• **About this task**: The answer must consist of every record below, reproduced exactly.

[Recorded data]
+---+
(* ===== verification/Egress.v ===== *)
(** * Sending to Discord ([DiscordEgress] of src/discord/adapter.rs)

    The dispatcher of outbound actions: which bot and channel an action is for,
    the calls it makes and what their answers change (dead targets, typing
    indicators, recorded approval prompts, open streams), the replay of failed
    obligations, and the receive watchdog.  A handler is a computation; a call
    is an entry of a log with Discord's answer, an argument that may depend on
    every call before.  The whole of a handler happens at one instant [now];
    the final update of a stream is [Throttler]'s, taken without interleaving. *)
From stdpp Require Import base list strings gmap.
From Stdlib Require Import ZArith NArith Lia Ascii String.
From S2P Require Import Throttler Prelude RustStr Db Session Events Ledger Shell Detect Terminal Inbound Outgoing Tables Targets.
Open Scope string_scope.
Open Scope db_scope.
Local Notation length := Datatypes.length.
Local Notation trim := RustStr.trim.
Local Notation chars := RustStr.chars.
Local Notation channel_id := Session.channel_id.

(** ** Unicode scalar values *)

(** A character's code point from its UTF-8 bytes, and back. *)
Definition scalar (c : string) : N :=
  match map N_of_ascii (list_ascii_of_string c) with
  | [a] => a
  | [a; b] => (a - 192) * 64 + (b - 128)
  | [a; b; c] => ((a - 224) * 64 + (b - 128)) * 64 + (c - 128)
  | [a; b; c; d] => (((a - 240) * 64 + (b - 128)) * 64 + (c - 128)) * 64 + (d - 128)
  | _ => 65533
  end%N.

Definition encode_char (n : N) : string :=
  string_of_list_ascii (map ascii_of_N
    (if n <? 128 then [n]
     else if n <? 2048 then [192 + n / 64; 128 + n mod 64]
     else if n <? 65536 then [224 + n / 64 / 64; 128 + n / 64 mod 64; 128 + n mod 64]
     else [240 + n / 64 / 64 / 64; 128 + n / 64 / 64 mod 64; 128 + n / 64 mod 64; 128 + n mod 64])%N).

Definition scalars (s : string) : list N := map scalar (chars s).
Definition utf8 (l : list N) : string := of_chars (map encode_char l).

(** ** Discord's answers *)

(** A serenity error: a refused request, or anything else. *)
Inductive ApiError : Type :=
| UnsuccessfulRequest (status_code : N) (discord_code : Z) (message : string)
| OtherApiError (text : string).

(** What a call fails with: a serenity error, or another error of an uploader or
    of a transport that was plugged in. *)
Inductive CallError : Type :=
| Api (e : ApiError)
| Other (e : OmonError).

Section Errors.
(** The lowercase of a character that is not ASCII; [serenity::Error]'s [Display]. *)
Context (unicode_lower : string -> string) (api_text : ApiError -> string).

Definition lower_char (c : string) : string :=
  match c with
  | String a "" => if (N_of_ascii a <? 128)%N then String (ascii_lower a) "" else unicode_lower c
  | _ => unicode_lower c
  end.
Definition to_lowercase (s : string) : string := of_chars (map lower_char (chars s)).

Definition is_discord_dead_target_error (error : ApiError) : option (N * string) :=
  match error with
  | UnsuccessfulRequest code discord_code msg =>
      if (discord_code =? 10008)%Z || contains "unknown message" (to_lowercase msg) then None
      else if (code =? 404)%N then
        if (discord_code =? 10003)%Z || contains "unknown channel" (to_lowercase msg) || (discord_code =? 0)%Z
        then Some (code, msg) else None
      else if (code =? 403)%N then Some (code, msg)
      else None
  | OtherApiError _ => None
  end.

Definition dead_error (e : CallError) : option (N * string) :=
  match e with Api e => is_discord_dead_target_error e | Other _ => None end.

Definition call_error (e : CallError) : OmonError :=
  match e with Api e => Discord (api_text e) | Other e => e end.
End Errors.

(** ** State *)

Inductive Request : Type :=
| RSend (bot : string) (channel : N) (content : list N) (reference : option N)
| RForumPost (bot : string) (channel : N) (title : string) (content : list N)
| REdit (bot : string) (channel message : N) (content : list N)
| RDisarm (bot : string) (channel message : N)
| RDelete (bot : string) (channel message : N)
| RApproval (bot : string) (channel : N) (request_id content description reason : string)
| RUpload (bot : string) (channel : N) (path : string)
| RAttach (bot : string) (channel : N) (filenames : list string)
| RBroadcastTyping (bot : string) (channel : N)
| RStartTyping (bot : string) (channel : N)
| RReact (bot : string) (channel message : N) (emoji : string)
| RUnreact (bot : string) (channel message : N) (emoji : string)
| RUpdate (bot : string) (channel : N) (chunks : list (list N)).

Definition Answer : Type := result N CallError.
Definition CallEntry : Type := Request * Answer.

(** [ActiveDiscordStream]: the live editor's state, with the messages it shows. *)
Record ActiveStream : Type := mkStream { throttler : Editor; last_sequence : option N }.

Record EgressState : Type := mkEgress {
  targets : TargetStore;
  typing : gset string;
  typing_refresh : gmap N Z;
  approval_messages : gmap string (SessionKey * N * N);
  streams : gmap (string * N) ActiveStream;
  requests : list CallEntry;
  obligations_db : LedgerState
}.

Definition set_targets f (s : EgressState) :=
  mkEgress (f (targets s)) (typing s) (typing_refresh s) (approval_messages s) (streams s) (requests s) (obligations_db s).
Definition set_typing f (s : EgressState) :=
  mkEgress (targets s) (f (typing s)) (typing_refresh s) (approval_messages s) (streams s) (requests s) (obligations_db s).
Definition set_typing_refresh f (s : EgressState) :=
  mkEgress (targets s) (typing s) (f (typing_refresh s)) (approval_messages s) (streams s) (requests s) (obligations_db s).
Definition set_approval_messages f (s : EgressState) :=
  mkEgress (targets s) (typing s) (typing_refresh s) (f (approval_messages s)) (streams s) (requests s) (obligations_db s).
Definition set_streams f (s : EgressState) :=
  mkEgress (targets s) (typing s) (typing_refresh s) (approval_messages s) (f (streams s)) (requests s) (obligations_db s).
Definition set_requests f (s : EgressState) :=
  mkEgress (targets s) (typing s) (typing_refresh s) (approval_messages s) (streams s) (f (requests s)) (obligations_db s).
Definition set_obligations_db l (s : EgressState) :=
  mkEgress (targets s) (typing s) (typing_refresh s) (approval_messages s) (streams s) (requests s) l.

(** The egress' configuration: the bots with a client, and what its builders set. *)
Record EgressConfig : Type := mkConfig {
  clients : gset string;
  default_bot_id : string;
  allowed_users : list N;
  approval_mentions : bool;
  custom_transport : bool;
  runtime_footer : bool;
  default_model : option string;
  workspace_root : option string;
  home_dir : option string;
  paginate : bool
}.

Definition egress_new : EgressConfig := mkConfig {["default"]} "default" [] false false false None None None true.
+---+
• **Completed task**:
(* ===== verification/Egress.v ===== *)
(** * Sending to Discord ([DiscordEgress] of src/discord/adapter.rs)

    The dispatcher of outbound actions: which bot and channel an action is for,
    the calls it makes and what their answers change (dead targets, typing
    indicators, recorded approval prompts, open streams), the replay of failed
    obligations, and the receive watchdog.  A handler is a computation; a call
    is an entry of a log with Discord's answer, an argument that may depend on
    every call before.  The whole of a handler happens at one instant [now];
    the final update of a stream is [Throttler]'s, taken without interleaving. *)
From stdpp Require Import base list strings gmap.
From Stdlib Require Import ZArith NArith Lia Ascii String.
From S2P Require Import Throttler Prelude RustStr Db Session Events Ledger Shell Detect Terminal Inbound Outgoing Tables Targets.
Open Scope string_scope.
Open Scope db_scope.
Local Notation length := Datatypes.length.
Local Notation trim := RustStr.trim.
Local Notation chars := RustStr.chars.
Local Notation channel_id := Session.channel_id.

(** ** Unicode scalar values *)

(** A character's code point from its UTF-8 bytes, and back. *)
Definition scalar (c : string) : N :=
  match map N_of_ascii (list_ascii_of_string c) with
  | [a] => a
  | [a; b] => (a - 192) * 64 + (b - 128)
  | [a; b; c] => ((a - 224) * 64 + (b - 128)) * 64 + (c - 128)
  | [a; b; c; d] => (((a - 240) * 64 + (b - 128)) * 64 + (c - 128)) * 64 + (d - 128)
  | _ => 65533
  end%N.

Definition encode_char (n : N) : string :=
  string_of_list_ascii (map ascii_of_N
    (if n <? 128 then [n]
     else if n <? 2048 then [192 + n / 64; 128 + n mod 64]
     else if n <? 65536 then [224 + n / 64 / 64; 128 + n / 64 mod 64; 128 + n mod 64]
     else [240 + n / 64 / 64 / 64; 128 + n / 64 / 64 mod 64; 128 + n / 64 mod 64; 128 + n mod 64])%N).

Definition scalars (s : string) : list N := map scalar (chars s).
Definition utf8 (l : list N) : string := of_chars (map encode_char l).

(** ** Discord's answers *)

(** A serenity error: a refused request, or anything else. *)
Inductive ApiError : Type :=
| UnsuccessfulRequest (status_code : N) (discord_code : Z) (message : string)
| OtherApiError (text : string).

(** What a call fails with: a serenity error, or another error of an uploader or
    of a transport that was plugged in. *)
Inductive CallError : Type :=
| Api (e : ApiError)
| Other (e : OmonError).

Section Errors.
(** The lowercase of a character that is not ASCII; [serenity::Error]'s [Display]. *)
Context (unicode_lower : string -> string) (api_text : ApiError -> string).

Definition lower_char (c : string) : string :=
  match c with
  | String a "" => if (N_of_ascii a <? 128)%N then String (ascii_lower a) "" else unicode_lower c
  | _ => unicode_lower c
  end.
Definition to_lowercase (s : string) : string := of_chars (map lower_char (chars s)).

Definition is_discord_dead_target_error (error : ApiError) : option (N * string) :=
  match error with
  | UnsuccessfulRequest code discord_code msg =>
      if (discord_code =? 10008)%Z || contains "unknown message" (to_lowercase msg) then None
      else if (code =? 404)%N then
        if (discord_code =? 10003)%Z || contains "unknown channel" (to_lowercase msg) || (discord_code =? 0)%Z
        then Some (code, msg) else None
      else if (code =? 403)%N then Some (code, msg)
      else None
  | OtherApiError _ => None
  end.

Definition dead_error (e : CallError) : option (N * string) :=
  match e with Api e => is_discord_dead_target_error e | Other _ => None end.

Definition call_error (e : CallError) : OmonError :=
  match e with Api e => Discord (api_text e) | Other e => e end.
End Errors.

(** ** State *)

Inductive Request : Type :=
| RSend (bot : string) (channel : N) (content : list N) (reference : option N)
| RForumPost (bot : string) (channel : N) (title : string) (content : list N)
| REdit (bot : string) (channel message : N) (content : list N)
| RDisarm (bot : string) (channel message : N)
| RDelete (bot : string) (channel message : N)
| RApproval (bot : string) (channel : N) (request_id content description reason : string)
| RUpload (bot : string) (channel : N) (path : string)
| RAttach (bot : string) (channel : N) (filenames : list string)
| RBroadcastTyping (bot : string) (channel : N)
| RStartTyping (bot : string) (channel : N)
| RReact (bot : string) (channel message : N) (emoji : string)
| RUnreact (bot : string) (channel message : N) (emoji : string)
| RUpdate (bot : string) (channel : N) (chunks : list (list N)).

Definition Answer : Type := result N CallError.
Definition CallEntry : Type := Request * Answer.

(** [ActiveDiscordStream]: the live editor's state, with the messages it shows. *)
Record ActiveStream : Type := mkStream { throttler : Editor; last_sequence : option N }.

Record EgressState : Type := mkEgress {
  targets : TargetStore;
  typing : gset string;
  typing_refresh : gmap N Z;
  approval_messages : gmap string (SessionKey * N * N);
  streams : gmap (string * N) ActiveStream;
  requests : list CallEntry;
  obligations_db : LedgerState
}.

Definition set_targets f (s : EgressState) :=
  mkEgress (f (targets s)) (typing s) (typing_refresh s) (approval_messages s) (streams s) (requests s) (obligations_db s).
Definition set_typing f (s : EgressState) :=
  mkEgress (targets s) (f (typing s)) (typing_refresh s) (approval_messages s) (streams s) (requests s) (obligations_db s).
Definition set_typing_refresh f (s : EgressState) :=
  mkEgress (targets s) (typing s) (f (typing_refresh s)) (approval_messages s) (streams s) (requests s) (obligations_db s).
Definition set_approval_messages f (s : EgressState) :=
  mkEgress (targets s) (typing s) (typing_refresh s) (f (approval_messages s)) (streams s) (requests s) (obligations_db s).
Definition set_streams f (s : EgressState) :=
  mkEgress (targets s) (typing s) (typing_refresh s) (approval_messages s) (f (streams s)) (requests s) (obligations_db s).
Definition set_requests f (s : EgressState) :=
  mkEgress (targets s) (typing s) (typing_refresh s) (approval_messages s) (streams s) (f (requests s)) (obligations_db s).
Definition set_obligations_db l (s : EgressState) :=
  mkEgress (targets s) (typing s) (typing_refresh s) (approval_messages s) (streams s) (requests s) l.

(** The egress' configuration: the bots with a client, and what its builders set. *)
Record EgressConfig : Type := mkConfig {
  clients : gset string;
  default_bot_id : string;
  allowed_users : list N;
  approval_mentions : bool;
  custom_transport : bool;
  runtime_footer : bool;
  default_model : option string;
  workspace_root : option string;
  home_dir : option string;
  paginate : bool
}.

Definition egress_new : EgressConfig := mkConfig {["default"]} "default" [] false false false None None None true.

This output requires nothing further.